Most of Morrow’s oeuvre has been published as science fiction and fantasy, but he is also the author of two unconventional historical novels, The Last Witchfinder and Galápagos Regained. He variously describes himself as a "scientific humanist," a "bewildered pilgrim," and a "child of the Enlightenment."
Morrow presently lives in State College, Pennsylvania with his second wife, Kathryn Smith Morrow, his son Christopher, and his two dogs.

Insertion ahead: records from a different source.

(** A new object of that name and address in the server's namespace. *)
Definition new_user (name email role state : string) : FrameUser :=
  mkFU (mkMeta name (cfg_Namespace cfg) None zero_meta) (mkFUSpec email role PasswordDisabled state) (mkFUStatus 0 "" None).

(** The link of an invitation, sealed for an address. *)
Definition invite_link (email : string) : St W Response :=
  sealed ← seal_now PurposeInvite email (cfg_InviteTTL cfg);
  mret (mkResponse 200 [] [content_json; no_store]
          (Json (JObj [("url", JStr (cfg_ConsoleOrigin cfg +:+ "/invite#token=" +:+ QueryEscape sealed))]))).

Definition handleInvite (r : Request) : St W Response :=
  s ← sessionUser r;
  match s with
  | inl resp => mret resp
  | inr caller =>
    if negb (is_admin caller) then mret forbidden
    else match decode_body ["email"; "role"] (r_body r) with
    | Some [email; role] =>
      if negb (emailPattern email) || (maxEmailLength <? len email) then mret (http_Error "invalid request: email" 400)
      else if negb (bool_decide (role = RoleOperator)) && negb (bool_decide (role = RoleViewer)) then mret (bad_role role)
      else
        x ← inviteeAlreadyExists email;
        match x with
        | inl _ => mret internal_error
        | inr true => mret (http_Error "an account with that email already exists" 409)
        | inr false =>
          let name := frameUserNameForEmail email in
          if bool_decide (name = "") then mret (http_Error "invalid request: email" 400)
          else
            c ← Create (new_user name email role StateEnabled);
            match c with
            | inl e => mret (if errors_Is e AlreadyExists then http_Error "an account with that name already exists" 409 else internal_error)
            | inr _ => invite_link email
            end
        end
    | _ => mret invalid_request
    end
  end.
(** * The routes keep to it *)

Section Safety.
Context `{F : Foreign} {U : Unicode} {W : Type} {AW : AuthWorld W} {JO : Jose W} {WA : WebAuthn W} {TA : TracedAuth W}.
Variable cfg : ServerConfig.

Abbreviation emits := (Trace.emits calls).
Abbreviation emits_ret := (Trace.emits_ret calls).
Abbreviation emits_bind := (Trace.emits_bind calls).
Abbreviation emits_call := (Trace.emits_call calls).
Abbreviation emits_mono := (Trace.emits_mono calls).
Abbreviation reads := (Forall (fun c => is_read c = true)).

(** A step that only reads, and what its value shows. *)
Definition finds {A} (m : St W A) (P : A -> list call -> Prop) : Prop := emits m (fun a t => reads t /\ P a t).

Lemma finds_list : finds (list_ cfg) (fun r t => forall items, r = inr items -> listed cfg t items).
Proof.
  unfold list_. eapply emits_call; [intros; apply c_list|]. intros a. apply emits_ret. split; [by repeat constructor|].
  intros items E. destruct a as [e|l]; simplify_eq. by apply list_elem_of_here.
Qed.

(** A function of the list. *)
Lemma finds_in_list {A} (f : list FrameUser -> result error A) (P : A -> list call -> Prop) :
  (forall items a t, listed cfg t items -> f items = inr a -> P a t) ->
  finds (r ← list_ cfg; mret (match r with inl e => inl e | inr items => f items end)) (fun r t => forall a, r = inr a -> P a t).
Proof.
  intros Hf. eapply emits_bind; [apply finds_list|]. intros [e|items] t [Hr Hl]; apply emits_ret; rewrite app_nil_r; (split; [done|]); [done|].
  intros a Ha. eapply Hf; [by apply Hl|done].
Qed.

Lemma finds_first p : finds (r ← list_ cfg; mret (match r with inl e => inl e | inr items => first_or_not_found p items end))
  (fun r t => forall u, r = inr u -> exists items, listed cfg t items /\ List.find p items = Some u).
Proof.
  apply finds_in_list. intros items a t Hl. unfold first_or_not_found. destruct (List.find p items) eqn:E; intros; simplify_eq. eauto.
Qed.

Lemma finds_open p tok : finds (Open cfg p tok) (fun r t => forall d, r = inr d -> opened cfg t p tok d).
Proof.
  unfold Open. destruct (verify _ _ _) as [[e d]|] eqn:E; [|by apply emits_ret].
  eapply emits_call; [intros; apply c_now|]. intros t. apply emits_ret. split; [by repeat constructor|].
  intros d' H. destruct (now_after t e) eqn:En; simplify_eq. exists t. split; [by apply list_elem_of_here|]. by exists e.
Qed.

Lemma finds_open_first ps tok : finds (open_first cfg ps tok) (fun r t => forall d, r = Some d -> exists p, p ∈ ps /\ opened cfg t p tok d).
Proof.
  induction ps as [|p ps IH]; cbn [open_first]; [by apply emits_ret|].
  eapply emits_bind; [apply finds_open|]. intros [e|d] t [Hr Ho].
  - eapply emits_mono; [apply IH|]. intros a t' [Hr' Ho']. split; [by apply Forall_app|]. intros d Hd.
    destruct (Ho' d Hd) as (q & Hq & Hd'). exists q. split; [by right|]. eapply opened_mono; [|done]. set_solver.
  - apply emits_ret. rewrite app_nil_r. split; [done|]. intros d' [= <-]. exists p. split; [by left|by apply Ho].
Qed.

Lemma requireIssuable_enabled (u : FrameUser) : requireIssuable (Some u) = None -> enabled u.
Proof. cbn. case_bool_decide; [done|]. done. Qed.

Lemma finds_session ps req : finds (sessionUserFor cfg ps req) (fun r t =>
  (forall u, r = inr u -> session cfg ps req t u) /\ (forall resp, r = inl resp -> resp = unauthorized)).
Proof.
  unfold sessionUserFor. destruct (assoc _ _) as [v|] eqn:Ev; [|apply emits_ret; split; [done|]; split; intros; by simplify_eq].
  eapply emits_bind; [apply finds_open_first|]. intros [email|] t [Hr Ho];
    [|apply emits_ret; rewrite app_nil_r; split; [done|]; split; intros; by simplify_eq].
  destruct (Ho _ eq_refl) as (p & Hp & Hop).
  eapply emits_bind; [apply finds_first|]. intros r t' [Hr' Hf]. apply emits_ret. rewrite app_nil_r.
  split; [by apply Forall_app|]. destruct r as [e|u]; [split; intros; by simplify_eq|].
  destruct (requireIssuable (Some u)) eqn:Er; split; intros; simplify_eq; [done|].
  destruct (Hf _ eq_refl) as (items & Hl & Hu).
  exists v, p, email. split; [done|]. split; [done|]. split; [eapply opened_mono; [|done]; set_solver|].
  split; [|by apply requireIssuable_enabled]. exists items. split; [unfold listed in *; set_solver|done].
Qed.

Lemma finds_subject req caller : finds (subjectOf cfg req caller) (fun r t =>
  (forall u, r = inr u -> u = caller \/ (role_of caller = RoleAdmin /\ account_of cfg t (query_get req "user") u)) /\
  (forall resp, r = inl resp -> set_cookies resp = [])).
Proof.
  unfold subjectOf. cbv zeta. destruct (_ || _); [apply emits_ret; split; [done|]; split; intros; simplify_eq; by left|].
  destruct (is_admin caller) eqn:Ea; cbn [negb]; [|apply emits_ret; split; [done|]; split; intros; by simplify_eq].
  eapply emits_bind; [apply finds_first|]. intros [e|u] t [Hr Hf]; apply emits_ret; rewrite app_nil_r; (split; [done|]); split; intros; simplify_eq; [done|].
  right. split; [by apply bool_decide_eq_true in Ea|by apply Hf].
Qed.

(** A token is sealed at the instant the clock shows. *)
Lemma emits_seal p d ttl : emits (seal_now cfg p d ttl) (fun v t => exists n, t = [CNow n] /\ v = Seal (cfg_Key cfg) p d ttl n).
Proof. unfold seal_now. eapply emits_call; [intros; apply c_now|]. intros n. apply emits_ret. eauto. Qed.

(** ** What a route's trace and answer must be, after the reads [t] *)

Definition obeys (route : Route) (req : Request) (t : list call) (m : St W Response) : Prop :=
  emits m (fun resp t' => permitted cfg route req [] (t ++ t') /\ Forall (issued cfg route req (t ++ t')) (set_cookies resp)).

Lemma obeys_ret route req t resp : reads t -> set_cookies resp = [] -> obeys route req t (mret resp).
Proof. intros Hr Hc. apply emits_ret. rewrite app_nil_r, Hc. split; [by apply permitted_reads|constructor]. Qed.

Lemma obeys_find {A} route req t (m : St W A) P k : finds m P -> reads t ->
  (forall a t', reads (t ++ t') -> P a t' -> obeys route req (t ++ t') (k a)) -> obeys route req t (m ≫= k).
Proof.
  intros Hm Ht Hk. eapply emits_bind; [exact Hm|]. intros a t' [Hr HP]. eapply emits_mono; [apply (Hk a t'); [by apply Forall_app|done]|].
  intros b t'' H. by rewrite app_assoc.
Qed.

(** One write, justified by the reads before it, and reads after it. *)
Lemma permitted_write route req t0 c t1 : reads t0 -> may cfg route req t0 c -> reads t1 -> permitted cfg route req [] (t0 ++ c :: t1).
Proof. intros H0 Hc H1. apply permitted_app. split; [by apply permitted_reads|]. cbn. split; [done|by apply permitted_reads]. Qed.

Lemma obeys_bind {A} route req t (m : St W A) P k : emits m P ->
  (forall a t', P a t' -> obeys route req (t ++ t') (k a)) -> obeys route req t (m ≫= k).
Proof.
  intros Hm Hk. eapply emits_bind; [exact Hm|]. intros a t' HP. eapply emits_mono; [apply (Hk a t' HP)|].
  intros b t'' H. by rewrite app_assoc.
Qed.

Lemma obeys_end route req t resp : permitted cfg route req [] t -> Forall (issued cfg route req t) (set_cookies resp) ->
  obeys route req t (mret resp).
Proof. intros Hp Hc. apply emits_ret. by rewrite app_nil_r. Qed.

Lemma emits_sign c : emits (sign_claims c) (fun a t => t = [CSign c a]).
Proof. apply (Trace.emits_op _ _ (fun a => [CSign c a])). apply c_sign. Qed.
Lemma emits_update u : emits (update_user_status u) (fun a t => t = [CUpdate u a]).
Proof. apply (Trace.emits_op _ _ (fun a => [CUpdate u a])). apply c_update. Qed.

Ltac quiet := apply obeys_ret; done.
(** Evidence of an earlier part of the trace. *)
Ltac kept := first [eapply session_mono | eapply opened_mono | eapply account_mono | eapply asserted_mono]; [|eassumption]; set_solver.

(** *** Tokens *)

Lemma obeys_session ps route req k :
  (forall u t, reads t -> session cfg ps req t u -> obeys route req t (k u)) ->
  obeys route req [] (s ← sessionUserFor cfg ps req; match s with inl resp => mret resp | inr u => k u end).
Proof.
  intros Hk. eapply obeys_find; [apply finds_session|constructor|]. intros [resp|u] t Hr [Hu He].
  - rewrite (He _ eq_refl). quiet.
  - apply Hk; [done|]. by apply Hu.
Qed.

Lemma emits_mint e r ttl : emits (Mint cfg e r ttl) (fun res t => t = [] \/
  exists n a, t = [CNow n; CSign (mkClaims (i_url (cfg_Issuer cfg)) e [i_clientID (cfg_Issuer cfg)] n n (n + ttl) e [GroupForRole r]) a] /\
    GroupForRole r <> "").
Proof.
  unfold Mint. cbv zeta. case_bool_decide as E; [apply emits_ret; by left|].
  eapply emits_call; [intros; apply c_now|]. intros n.
  eapply emits_mono; [apply emits_sign|].
  intros a t ->. right. eauto.
Qed.

Lemma token_obeys req : obeys PostToken req [] (handleToken cfg req).
Proof.
  apply obeys_session. intros u t Hr Hs. eapply obeys_bind; [apply emits_mint|].
  intros res t' [-> | (n & a & -> & Hg)].
  - rewrite app_nil_r. destruct res; quiet.
  - apply obeys_end; [|destruct res; constructor]. rewrite cons_middle, app_assoc. apply permitted_write.
    + apply Forall_app. by repeat constructor.
    + exists u, n. split; [kept|]. split; [set_solver|done].
    + constructor.
Qed.

(** *** Credentials *)

(** The status update of an account, where there is one; its error is the answer. *)
Lemma emits_update_err u : emits (r ← update_user_status u; mret (match r with inl e => Some e | inr _ => None end))
  (fun _ t => exists a, t = [CUpdate u a]).
Proof. eapply emits_bind; [apply emits_update|]. intros a t ->. apply emits_ret. by exists a. Qed.

Lemma emits_remove u id : emits (RemoveCredential u id) (fun _ t => t = [] \/
  has_credential id u = true /\ exists kept a, kept = List.filter (fun c => negb (bool_decide (wc_ID c = id))) (credentials u) /\
    kept <> [] /\ t = [CUpdate (set_credentials u kept) a]).
Proof.
  unfold RemoveCredential. cbv zeta. destruct (has_credential id u); cbn [negb]; [|apply emits_ret; by left].
  case_bool_decide as Ek; [apply emits_ret; by left|]. eapply emits_mono; [apply emits_update_err|]. intros _ t (a & ->). right. split; [done|]. by eexists _, a.
Qed.

Lemma emits_add u c : emits (AddCredential u c) (fun _ t => t = [] \/
  has_credential (wc_ID c) u = false /\ exists a, t = [CUpdate (set_credentials u (credentials u ++ [c])) a]).
Proof.
  unfold AddCredential. destruct (has_credential _ u); [apply emits_ret; by left|].
  eapply emits_mono; [apply emits_update_err|]. intros _ t (a & ->). right. eauto.
Qed.

Lemma revoke_obeys req id : obeys (DeleteCredential id) req [] (handleRevokeCredential cfg req id).
Proof.
  apply obeys_session. intros caller t Hr Hs. eapply obeys_find; [apply finds_subject|done|].
  intros [resp|u] t' Hr' [Hu He]; [by apply obeys_ret; [|apply He]|]. specialize (Hu _ eq_refl).
  eapply obeys_bind; [apply emits_remove|]. intros r t'' [-> | (Hh & kept & a & Hk & Hne & ->)].
  - rewrite app_nil_r. destruct r as [e|]; [|quiet]. repeat case_match; quiet.
  - apply obeys_end; [|repeat case_match; constructor]. apply permitted_write; [done| |constructor].
    exists caller, u. split; [kept|]. split; [|split; [done|eauto]].
    destruct Hu as [->|[Ha Hu]]; [by left|right]. split; [done|kept].
Qed.

Lemma list_obeys req : obeys GetCredentials req [] (handleListCredentials cfg req).
Proof.
  apply obeys_session. intros caller t Hr Hs. eapply obeys_find; [apply finds_subject|done|].
  intros [resp|u] t' Hr' [Hu He]; [by apply obeys_ret; [|apply He]|quiet].
Qed.

(** *** Ceremonies *)

Lemma emits_seal_ceremony os : emits (seal cfg os) (fun r t => (t = [] /\ exists e, r = inl e) \/
  exists raw data n, t = [CNow n] /\ r = inr (raw, Seal (cfg_Key cfg) PurposeChallenge data challengeTTL n)).
Proof.
  unfold seal. destruct (options_json os.1) as [e|raw]; [apply emits_ret; left; eauto|].
  destruct (sd_json os.2) as [e|data]; [apply emits_ret; left; eauto|].
  eapply emits_bind; [apply emits_seal|]. intros v t (n & -> & ->). apply emits_ret. right. by exists raw, data, n.
Qed.

(** A ceremony is begun: the library is asked, and its session sealed. *)
Lemma begin_obeys route req t (m : St W (result error (CeremonyOptions * SessionData))) (f : error -> error) :
  (forall w, calls (m w).2 = calls w) -> reads t ->
  (forall data n, issued cfg route req (t ++ [CNow n]) (setChallenge (Seal (cfg_Key cfg) PurposeChallenge data challengeTTL n))) ->
  obeys route req t (b ← (r ← m; match r with inl e => mret (inl (f e)) | inr os => seal cfg os end); mret (begin_response b)).
Proof.
  intros Hm Hr Hi. eapply obeys_bind.
  { eapply Trace.emits_skip; [exact Hm|]. intros [e|os]; [|apply emits_seal_ceremony]. apply emits_ret. left. eauto. }
  intros b t' [[-> [e ->]] | (raw & data & n & -> & ->)]; [rewrite app_nil_r; quiet|].
  apply obeys_end; [by apply permitted_reads, Forall_app; repeat constructor|]. repeat constructor. apply Hi.
Qed.
Lemma pass_once req w : once w -> (forall t, made (Reconcile req) w t -> refs_kept t) -> once (Reconcile req w).2.
Proof.
  intros Hw. unfold Reconcile. set (k0 := fun g : result apierr FrameDiskClaim => _). intros Hk. rewrite St_bind_run. pose proof (same_once _ _ (get_same req w) Hw) as H1.
  assert (forall t, made (k0 (get_disk_claim req w).1) (get_disk_claim req w).2 t -> refs_kept t) as Hk1 by (intros t Ht; eapply refs_kept_app, Hk, made_bind; [apply d_get|exact Ht]). clear Hk.
  destruct (get_disk_claim req w) as [[e|c] w1]; cbn [fst snd] in *; [done|]. unfold k0 in *. destruct (_ || _); [done|]. clear k0.
  match goal with |- context [identify c ≫= ?k] => set (k1 := k) in * end. rewrite St_bind_run. pose proof (same_once _ _ (identify_same c w1) H1) as H2.
  assert (forall t, made (k1 (identify c w1).1) (identify c w1).2 t -> refs_kept t) as Hk2.
  { destruct (emits_identify c w1) as (ti & Hti & _). intros t Ht. eapply refs_kept_app, Hk1, made_bind; [exact Hti|exact Ht]. }
  destruct (identify c w1) as [i w2]; cbn [fst snd] in *. unfold k1 in *. clear k1 Hk1.
  destruct i as [e|[[[m st] at_] d]]; [by apply phase_once|]. cbv zeta in *.
  match goal with |- context [ReadMarker ?a ?b ≫= ?k] => set (k2 := k) in * end. rewrite St_bind_run.
  assert (forall t, made (k2 (ReadMarker (cl_MachineRef (cl_Spec c)) (od_Path d) w2).1) (ReadMarker (cl_MachineRef (cl_Spec c)) (od_Path d) w2).2 t -> refs_kept t) as Hk3
    by (intros t Ht; eapply refs_kept_app, Hk2, made_bind; [apply d_read|exact Ht]). clear Hk2.
  pose proof (same_once _ _ (read_same (cl_MachineRef (cl_Spec c)) (od_Path d) w2) H2) as H3.
  pose proof (read_truth (cl_MachineRef (cl_Spec c)) (od_Path d) w2) as Ht. pose proof (read_same (cl_MachineRef (cl_Spec c)) (od_Path d) w2) as Hs.
  destruct (ReadMarker _ _ w2) as [r w3]; cbn [fst snd] in *. unfold k2 in *. clear k2. destruct r as [e|[existing finished]]; [done|].
  destruct (bool_decide (existing = cl_UID c)); [destruct finished; by apply phase_once|].
  destruct (decide (existing = "")) as [->|Hx]; [rewrite bool_decide_true in * by done|rewrite bool_decide_false by done; by apply phase_once]. cbn [negb] in *.
  assert (unmarked (cl_MachineRef (cl_Spec c), od_Path d) w3) as Hu. { split; [done|]. rewrite (proj1 (Hs _)). by rewrite (Ht _ _ eq_refl). }
  match goal with |- context [authoriseDestruction m at_ d ≫= ?k] => set (k3 := k) in * end.
  rewrite St_bind_run. pose proof (same_unmarked _ _ _ (authorise_same m at_ d w3) Hu) as Hu4.
  assert (forall t, made (k3 (authoriseDestruction m at_ d w3).1) (authoriseDestruction m at_ d w3).2 t -> refs_kept t) as Hk4.
  { destruct (emits_authorise m at_ d w3) as (ta & Hta & _). intros t Ht'. eapply refs_kept_app, Hk3, made_bind; [exact Hta|exact Ht']. }
  destruct (authoriseDestruction m at_ d w3) as [a w4]; cbn [fst snd] in *. unfold k3 in *. destruct a; [apply phase_once, Hu4|by apply claim_disk_once].
Qed.

(** A pass over some claim whose machineRef is not edited under it, or anything else that removes no marker and destroys
    nothing: another actor, a restart of the manager. *)
Inductive cstep : W -> W -> Prop :=
| c_pass req w : (forall t, calls (Reconcile req w).2 = (calls w ++ t)%list -> refs_kept t) -> cstep w (Reconcile req w).2
| c_other w w' : (forall k, begun w' k = begun w k /\ (is_Some (marker w k) -> is_Some (marker w' k))) -> cstep w w'.

Lemma steps_once w w' : rtc cstep w w' -> once w -> once w'.
Proof.
  induction 1 as [w|w w1 w' Hs _ IH]; [done|]. intros Ho. apply IH. destruct Hs as [req w Hk|w w1 He]; [by apply pass_once|].
  intros j. destruct (He j) as [-> Hm]. destruct (Ho j) as [H1 H2]. split; [done|auto].
Qed.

James Kenneth Morrow was born in Germantown, Philadelphia, on March 17, 1947, the only child of Emily Morrow, née Develin, and William Morrow (no relation to the publisher of the same name). During World War II, the U.S. Army exempted Bill Morrow from the draft owing to his employment by the Midvale Steel Works.
After the war, Emily and William bought a small house in the Philadelphia suburb of Roslyn, Pennsylvania, a choice driven largely by the sterling reputation of Abington Township's public-school system. James Morrow attributes his fiction-writing career directly to the humanities curriculum at Abington Senior High School. In particular, his exposure to James Giordano's tenth-grade World Literature class prompted him to imagine himself one day composing novels and stories inspired by the philosophically inclined authors in the syllabus, among them Dante, Voltaire, Dostoyevsky, Kafka, Camus, and Ibsen.
Throughout his adolescence Morrow produced a series of 8mm genre films with his friends, including Joe Adamson, who ultimately made documentary films in Los Angeles; David Stone, who became a Hollywood sound editor; and George Shelps, who remained in the Philadelphia area and became a suburban planner. The output of “Abington-International Movie Company” encompassed adaptations of Poe’s “The Tell-Tale Heart,” Derleth and Schorer’s “The Return of Andrew Bentley,” and Coleridge’s “The Rime of the Ancient Mariner,” which received an Honorable Mention in the 1964 Kodak Movie News Teen-Age Movie Contest.
While an undergraduate at the University of Pennsylvania, Morrow met his living expenses by working as a filmmaker for the Philadelphia Public Schools, shooting and editing a series of 16mm films documenting and celebrating the innovations for which the system was famous in the late 1960s.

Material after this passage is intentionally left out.